ASSIGNMENT: Show every line in the records below that contains the word "Hunfold".

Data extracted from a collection

+ + +

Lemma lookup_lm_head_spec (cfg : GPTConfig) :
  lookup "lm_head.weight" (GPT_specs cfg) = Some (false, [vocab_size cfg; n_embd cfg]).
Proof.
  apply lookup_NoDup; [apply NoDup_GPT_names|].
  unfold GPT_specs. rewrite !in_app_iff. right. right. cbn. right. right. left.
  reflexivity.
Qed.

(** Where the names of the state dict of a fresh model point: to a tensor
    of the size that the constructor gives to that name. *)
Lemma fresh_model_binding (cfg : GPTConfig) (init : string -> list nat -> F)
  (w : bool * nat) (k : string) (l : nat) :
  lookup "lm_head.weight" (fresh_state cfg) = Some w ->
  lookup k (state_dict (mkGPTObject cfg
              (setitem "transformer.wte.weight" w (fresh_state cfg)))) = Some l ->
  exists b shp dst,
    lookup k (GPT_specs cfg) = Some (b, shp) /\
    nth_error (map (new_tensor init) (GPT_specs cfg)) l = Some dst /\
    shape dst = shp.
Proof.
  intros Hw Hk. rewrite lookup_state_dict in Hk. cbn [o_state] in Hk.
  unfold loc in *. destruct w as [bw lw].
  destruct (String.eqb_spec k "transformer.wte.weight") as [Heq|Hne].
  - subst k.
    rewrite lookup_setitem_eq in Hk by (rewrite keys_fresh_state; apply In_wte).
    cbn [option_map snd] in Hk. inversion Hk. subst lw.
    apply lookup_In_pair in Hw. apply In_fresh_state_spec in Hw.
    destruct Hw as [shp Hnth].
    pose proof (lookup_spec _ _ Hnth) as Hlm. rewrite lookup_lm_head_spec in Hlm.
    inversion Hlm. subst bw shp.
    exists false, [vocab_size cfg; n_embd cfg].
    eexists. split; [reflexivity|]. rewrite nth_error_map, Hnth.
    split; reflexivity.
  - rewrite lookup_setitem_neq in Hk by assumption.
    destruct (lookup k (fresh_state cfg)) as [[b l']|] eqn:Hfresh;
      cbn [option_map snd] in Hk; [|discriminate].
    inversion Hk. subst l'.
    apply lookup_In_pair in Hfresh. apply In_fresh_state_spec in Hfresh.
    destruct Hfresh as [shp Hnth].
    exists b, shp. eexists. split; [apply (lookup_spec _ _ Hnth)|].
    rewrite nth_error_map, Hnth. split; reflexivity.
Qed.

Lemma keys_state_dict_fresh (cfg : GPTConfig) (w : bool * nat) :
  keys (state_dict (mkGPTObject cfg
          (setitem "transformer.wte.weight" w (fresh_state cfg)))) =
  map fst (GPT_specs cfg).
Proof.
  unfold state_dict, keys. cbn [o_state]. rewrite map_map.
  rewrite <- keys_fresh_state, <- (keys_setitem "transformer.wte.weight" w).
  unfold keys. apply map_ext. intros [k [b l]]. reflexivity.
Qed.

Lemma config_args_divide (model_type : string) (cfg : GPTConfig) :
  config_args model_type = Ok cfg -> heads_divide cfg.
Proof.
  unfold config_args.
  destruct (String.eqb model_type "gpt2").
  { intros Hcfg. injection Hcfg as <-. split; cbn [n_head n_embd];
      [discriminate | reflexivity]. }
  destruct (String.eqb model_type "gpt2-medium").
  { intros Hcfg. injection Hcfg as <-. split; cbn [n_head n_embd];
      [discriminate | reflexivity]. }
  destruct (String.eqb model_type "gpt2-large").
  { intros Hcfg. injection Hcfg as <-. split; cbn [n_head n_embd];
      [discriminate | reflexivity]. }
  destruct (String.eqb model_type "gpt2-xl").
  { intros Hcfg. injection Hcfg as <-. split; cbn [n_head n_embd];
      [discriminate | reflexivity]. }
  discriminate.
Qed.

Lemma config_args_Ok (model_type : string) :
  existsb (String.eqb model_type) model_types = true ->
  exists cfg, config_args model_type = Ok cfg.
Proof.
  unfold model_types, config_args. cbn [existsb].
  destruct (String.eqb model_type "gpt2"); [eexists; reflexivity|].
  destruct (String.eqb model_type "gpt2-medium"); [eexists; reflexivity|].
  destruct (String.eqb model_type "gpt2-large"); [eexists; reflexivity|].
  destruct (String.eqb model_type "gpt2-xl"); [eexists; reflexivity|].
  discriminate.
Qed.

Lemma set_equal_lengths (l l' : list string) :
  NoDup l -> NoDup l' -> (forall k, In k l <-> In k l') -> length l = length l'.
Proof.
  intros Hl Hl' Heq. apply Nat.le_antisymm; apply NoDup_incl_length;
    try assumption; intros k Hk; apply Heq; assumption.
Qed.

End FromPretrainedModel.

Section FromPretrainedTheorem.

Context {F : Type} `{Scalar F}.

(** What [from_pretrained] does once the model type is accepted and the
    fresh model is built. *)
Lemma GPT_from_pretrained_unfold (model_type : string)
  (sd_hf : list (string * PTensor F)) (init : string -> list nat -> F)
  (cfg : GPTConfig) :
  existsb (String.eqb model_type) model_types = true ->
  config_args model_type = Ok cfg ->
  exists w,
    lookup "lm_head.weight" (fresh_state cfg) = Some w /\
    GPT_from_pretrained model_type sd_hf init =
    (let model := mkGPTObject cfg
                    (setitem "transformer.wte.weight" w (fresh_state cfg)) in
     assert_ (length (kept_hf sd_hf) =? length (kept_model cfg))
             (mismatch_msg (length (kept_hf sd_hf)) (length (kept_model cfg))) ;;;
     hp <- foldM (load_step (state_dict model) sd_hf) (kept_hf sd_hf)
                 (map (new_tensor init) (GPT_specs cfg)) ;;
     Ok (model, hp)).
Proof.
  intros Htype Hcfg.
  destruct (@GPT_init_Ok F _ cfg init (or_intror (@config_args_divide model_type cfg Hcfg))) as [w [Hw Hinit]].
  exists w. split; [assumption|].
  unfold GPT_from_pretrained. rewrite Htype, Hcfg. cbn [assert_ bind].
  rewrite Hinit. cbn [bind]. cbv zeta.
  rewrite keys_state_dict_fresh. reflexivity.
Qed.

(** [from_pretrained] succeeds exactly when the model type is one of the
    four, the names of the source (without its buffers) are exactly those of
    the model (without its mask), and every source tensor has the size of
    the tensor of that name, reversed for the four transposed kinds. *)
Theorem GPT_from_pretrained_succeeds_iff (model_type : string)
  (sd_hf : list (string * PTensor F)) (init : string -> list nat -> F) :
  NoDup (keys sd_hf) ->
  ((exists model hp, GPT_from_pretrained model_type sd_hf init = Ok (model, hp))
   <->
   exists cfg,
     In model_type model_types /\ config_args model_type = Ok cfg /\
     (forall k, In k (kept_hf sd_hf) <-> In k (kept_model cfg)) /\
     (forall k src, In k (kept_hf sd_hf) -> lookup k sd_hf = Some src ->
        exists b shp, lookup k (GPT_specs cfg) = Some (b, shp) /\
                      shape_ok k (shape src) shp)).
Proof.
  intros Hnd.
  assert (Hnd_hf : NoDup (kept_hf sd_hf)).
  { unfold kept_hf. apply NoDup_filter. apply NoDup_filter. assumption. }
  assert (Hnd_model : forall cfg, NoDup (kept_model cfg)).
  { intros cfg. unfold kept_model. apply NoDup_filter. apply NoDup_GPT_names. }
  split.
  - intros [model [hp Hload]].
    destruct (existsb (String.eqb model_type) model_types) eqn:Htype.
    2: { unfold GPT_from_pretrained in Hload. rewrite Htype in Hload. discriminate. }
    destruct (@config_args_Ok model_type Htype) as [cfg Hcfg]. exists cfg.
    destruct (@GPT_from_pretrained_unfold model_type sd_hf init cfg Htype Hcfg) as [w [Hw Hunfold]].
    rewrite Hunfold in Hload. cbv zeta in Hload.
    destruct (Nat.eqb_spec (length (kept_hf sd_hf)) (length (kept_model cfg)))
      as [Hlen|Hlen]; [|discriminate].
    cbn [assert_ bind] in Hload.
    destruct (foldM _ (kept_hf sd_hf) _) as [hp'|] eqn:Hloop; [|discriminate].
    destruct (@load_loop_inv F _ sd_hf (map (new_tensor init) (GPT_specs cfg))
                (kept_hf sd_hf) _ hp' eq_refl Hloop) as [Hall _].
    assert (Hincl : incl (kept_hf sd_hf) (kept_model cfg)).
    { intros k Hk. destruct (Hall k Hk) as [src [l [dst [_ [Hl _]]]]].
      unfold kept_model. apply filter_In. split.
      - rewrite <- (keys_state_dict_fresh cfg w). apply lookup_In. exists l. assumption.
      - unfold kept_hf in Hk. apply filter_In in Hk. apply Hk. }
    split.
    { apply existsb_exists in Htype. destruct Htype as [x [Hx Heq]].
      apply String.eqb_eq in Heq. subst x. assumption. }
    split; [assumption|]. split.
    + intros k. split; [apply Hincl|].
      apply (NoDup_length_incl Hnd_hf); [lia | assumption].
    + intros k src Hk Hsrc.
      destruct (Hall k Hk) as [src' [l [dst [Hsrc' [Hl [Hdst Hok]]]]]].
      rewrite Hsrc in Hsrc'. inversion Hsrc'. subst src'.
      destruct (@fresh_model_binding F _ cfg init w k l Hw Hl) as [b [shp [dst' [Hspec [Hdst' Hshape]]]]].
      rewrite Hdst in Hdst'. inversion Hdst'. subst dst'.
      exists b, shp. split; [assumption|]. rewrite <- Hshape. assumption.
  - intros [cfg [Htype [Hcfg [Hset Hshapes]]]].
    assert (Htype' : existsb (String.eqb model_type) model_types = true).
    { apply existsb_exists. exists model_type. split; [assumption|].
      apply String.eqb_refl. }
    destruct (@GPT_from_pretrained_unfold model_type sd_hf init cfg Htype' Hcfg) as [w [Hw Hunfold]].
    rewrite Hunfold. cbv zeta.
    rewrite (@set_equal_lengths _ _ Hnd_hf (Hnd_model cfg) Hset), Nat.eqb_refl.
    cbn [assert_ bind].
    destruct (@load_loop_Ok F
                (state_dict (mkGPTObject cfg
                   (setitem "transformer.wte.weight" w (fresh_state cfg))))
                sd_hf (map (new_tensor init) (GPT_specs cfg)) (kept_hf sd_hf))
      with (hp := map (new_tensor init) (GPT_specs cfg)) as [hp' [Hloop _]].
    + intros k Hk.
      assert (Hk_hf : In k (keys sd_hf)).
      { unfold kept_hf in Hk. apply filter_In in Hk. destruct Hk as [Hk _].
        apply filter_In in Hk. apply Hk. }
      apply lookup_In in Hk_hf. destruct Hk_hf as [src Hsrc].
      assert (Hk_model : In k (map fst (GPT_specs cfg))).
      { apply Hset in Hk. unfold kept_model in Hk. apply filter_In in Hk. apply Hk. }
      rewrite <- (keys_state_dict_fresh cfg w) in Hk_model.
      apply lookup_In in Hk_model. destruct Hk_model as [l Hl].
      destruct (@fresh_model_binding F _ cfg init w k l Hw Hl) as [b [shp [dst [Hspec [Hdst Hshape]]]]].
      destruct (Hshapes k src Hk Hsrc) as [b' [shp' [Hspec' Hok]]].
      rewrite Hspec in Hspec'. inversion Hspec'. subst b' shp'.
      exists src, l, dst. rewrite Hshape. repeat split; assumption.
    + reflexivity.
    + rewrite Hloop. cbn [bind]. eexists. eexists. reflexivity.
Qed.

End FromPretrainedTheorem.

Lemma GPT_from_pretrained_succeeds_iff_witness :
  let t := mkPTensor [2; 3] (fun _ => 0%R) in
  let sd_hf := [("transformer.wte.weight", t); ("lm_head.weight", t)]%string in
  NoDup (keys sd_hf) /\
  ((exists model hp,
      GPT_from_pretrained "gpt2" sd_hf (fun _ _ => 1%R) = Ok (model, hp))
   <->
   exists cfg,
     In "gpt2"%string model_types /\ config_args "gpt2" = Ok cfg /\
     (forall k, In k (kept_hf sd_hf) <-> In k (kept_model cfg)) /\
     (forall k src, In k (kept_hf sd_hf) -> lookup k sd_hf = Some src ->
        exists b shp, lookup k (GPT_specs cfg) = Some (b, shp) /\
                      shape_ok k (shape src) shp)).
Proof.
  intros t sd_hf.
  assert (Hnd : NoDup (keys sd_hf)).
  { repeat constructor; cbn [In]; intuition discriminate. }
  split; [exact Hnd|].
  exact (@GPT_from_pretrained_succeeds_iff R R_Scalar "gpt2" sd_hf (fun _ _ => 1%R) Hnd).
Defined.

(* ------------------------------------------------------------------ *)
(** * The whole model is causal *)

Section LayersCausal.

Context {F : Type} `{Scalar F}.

+ + +

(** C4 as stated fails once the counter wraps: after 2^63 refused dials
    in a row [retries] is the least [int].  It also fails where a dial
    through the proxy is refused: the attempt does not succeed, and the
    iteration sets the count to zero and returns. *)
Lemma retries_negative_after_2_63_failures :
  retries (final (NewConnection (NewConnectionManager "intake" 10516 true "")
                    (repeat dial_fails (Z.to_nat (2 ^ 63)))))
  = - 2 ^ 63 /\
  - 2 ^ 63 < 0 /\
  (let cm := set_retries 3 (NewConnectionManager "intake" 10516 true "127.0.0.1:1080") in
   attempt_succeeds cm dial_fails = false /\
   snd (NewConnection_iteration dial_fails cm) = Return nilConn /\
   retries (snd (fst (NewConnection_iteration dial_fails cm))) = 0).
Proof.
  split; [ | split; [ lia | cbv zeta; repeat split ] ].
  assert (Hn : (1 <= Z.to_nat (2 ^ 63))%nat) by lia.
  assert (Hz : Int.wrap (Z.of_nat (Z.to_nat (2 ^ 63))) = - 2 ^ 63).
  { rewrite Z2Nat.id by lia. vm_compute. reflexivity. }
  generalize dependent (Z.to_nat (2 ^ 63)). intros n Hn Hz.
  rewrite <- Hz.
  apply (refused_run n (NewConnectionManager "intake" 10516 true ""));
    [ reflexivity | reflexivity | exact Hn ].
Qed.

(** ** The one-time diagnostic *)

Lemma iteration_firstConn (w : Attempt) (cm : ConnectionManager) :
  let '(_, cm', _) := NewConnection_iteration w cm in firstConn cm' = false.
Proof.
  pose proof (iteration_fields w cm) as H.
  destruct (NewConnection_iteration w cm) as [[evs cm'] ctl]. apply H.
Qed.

+ + +

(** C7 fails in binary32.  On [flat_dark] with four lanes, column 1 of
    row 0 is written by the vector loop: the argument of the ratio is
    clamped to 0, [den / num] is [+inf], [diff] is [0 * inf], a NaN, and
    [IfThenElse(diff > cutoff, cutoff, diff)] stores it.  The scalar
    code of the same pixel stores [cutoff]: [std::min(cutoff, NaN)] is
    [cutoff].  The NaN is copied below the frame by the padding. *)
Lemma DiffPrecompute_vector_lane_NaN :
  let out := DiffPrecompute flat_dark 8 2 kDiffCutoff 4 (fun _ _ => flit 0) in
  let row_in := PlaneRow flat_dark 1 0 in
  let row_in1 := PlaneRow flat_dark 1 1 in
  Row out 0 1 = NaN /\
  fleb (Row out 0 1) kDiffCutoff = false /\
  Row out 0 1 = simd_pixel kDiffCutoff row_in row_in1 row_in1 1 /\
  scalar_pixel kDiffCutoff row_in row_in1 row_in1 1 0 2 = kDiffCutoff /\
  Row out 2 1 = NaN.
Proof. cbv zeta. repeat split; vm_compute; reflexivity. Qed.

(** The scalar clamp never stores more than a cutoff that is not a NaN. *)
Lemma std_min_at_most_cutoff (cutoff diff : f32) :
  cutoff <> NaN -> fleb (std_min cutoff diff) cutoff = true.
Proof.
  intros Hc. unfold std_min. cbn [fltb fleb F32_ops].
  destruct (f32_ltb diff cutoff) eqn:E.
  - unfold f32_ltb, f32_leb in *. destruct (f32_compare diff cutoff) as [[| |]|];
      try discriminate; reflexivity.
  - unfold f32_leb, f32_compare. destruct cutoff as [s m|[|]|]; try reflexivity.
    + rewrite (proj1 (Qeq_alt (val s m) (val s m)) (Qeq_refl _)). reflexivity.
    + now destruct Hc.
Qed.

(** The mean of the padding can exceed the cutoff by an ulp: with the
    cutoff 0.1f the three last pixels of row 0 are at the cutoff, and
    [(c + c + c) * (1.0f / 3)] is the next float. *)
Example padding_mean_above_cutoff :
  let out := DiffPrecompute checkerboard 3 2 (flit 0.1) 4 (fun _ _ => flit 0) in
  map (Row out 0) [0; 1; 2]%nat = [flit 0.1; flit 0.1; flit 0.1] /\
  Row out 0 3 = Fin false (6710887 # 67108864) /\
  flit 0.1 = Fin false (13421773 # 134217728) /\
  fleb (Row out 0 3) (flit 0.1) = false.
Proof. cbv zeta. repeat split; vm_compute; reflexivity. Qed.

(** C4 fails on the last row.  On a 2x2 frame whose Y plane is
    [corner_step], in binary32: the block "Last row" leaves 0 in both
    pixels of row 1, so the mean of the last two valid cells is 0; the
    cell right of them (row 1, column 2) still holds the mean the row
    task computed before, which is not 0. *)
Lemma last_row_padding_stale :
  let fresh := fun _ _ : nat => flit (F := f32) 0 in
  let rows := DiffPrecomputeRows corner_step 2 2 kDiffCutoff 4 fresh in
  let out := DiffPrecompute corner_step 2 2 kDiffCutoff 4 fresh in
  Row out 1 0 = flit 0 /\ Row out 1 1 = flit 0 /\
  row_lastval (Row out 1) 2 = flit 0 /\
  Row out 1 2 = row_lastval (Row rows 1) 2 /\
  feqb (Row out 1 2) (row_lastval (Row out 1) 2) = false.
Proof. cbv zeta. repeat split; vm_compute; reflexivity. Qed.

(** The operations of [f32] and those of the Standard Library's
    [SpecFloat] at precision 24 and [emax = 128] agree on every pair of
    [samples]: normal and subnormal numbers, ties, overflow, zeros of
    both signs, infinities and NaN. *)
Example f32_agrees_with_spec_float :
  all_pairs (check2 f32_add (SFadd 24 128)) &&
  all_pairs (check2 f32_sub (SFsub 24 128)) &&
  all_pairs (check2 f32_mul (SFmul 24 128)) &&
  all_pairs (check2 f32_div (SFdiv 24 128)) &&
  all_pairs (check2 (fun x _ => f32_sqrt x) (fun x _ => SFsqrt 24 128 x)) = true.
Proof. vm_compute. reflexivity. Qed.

+ + +

RESULT FOR THIS EXERCISE:
    destruct (@GPT_from_pretrained_unfold model_type sd_hf init cfg Htype Hcfg) as [w [Hw Hunfold]].
    rewrite Hunfold in Hload. cbv zeta in Hload.
    destruct (@GPT_from_pretrained_unfold model_type sd_hf init cfg Htype' Hcfg) as [w [Hw Hunfold]].
    rewrite Hunfold. cbv zeta.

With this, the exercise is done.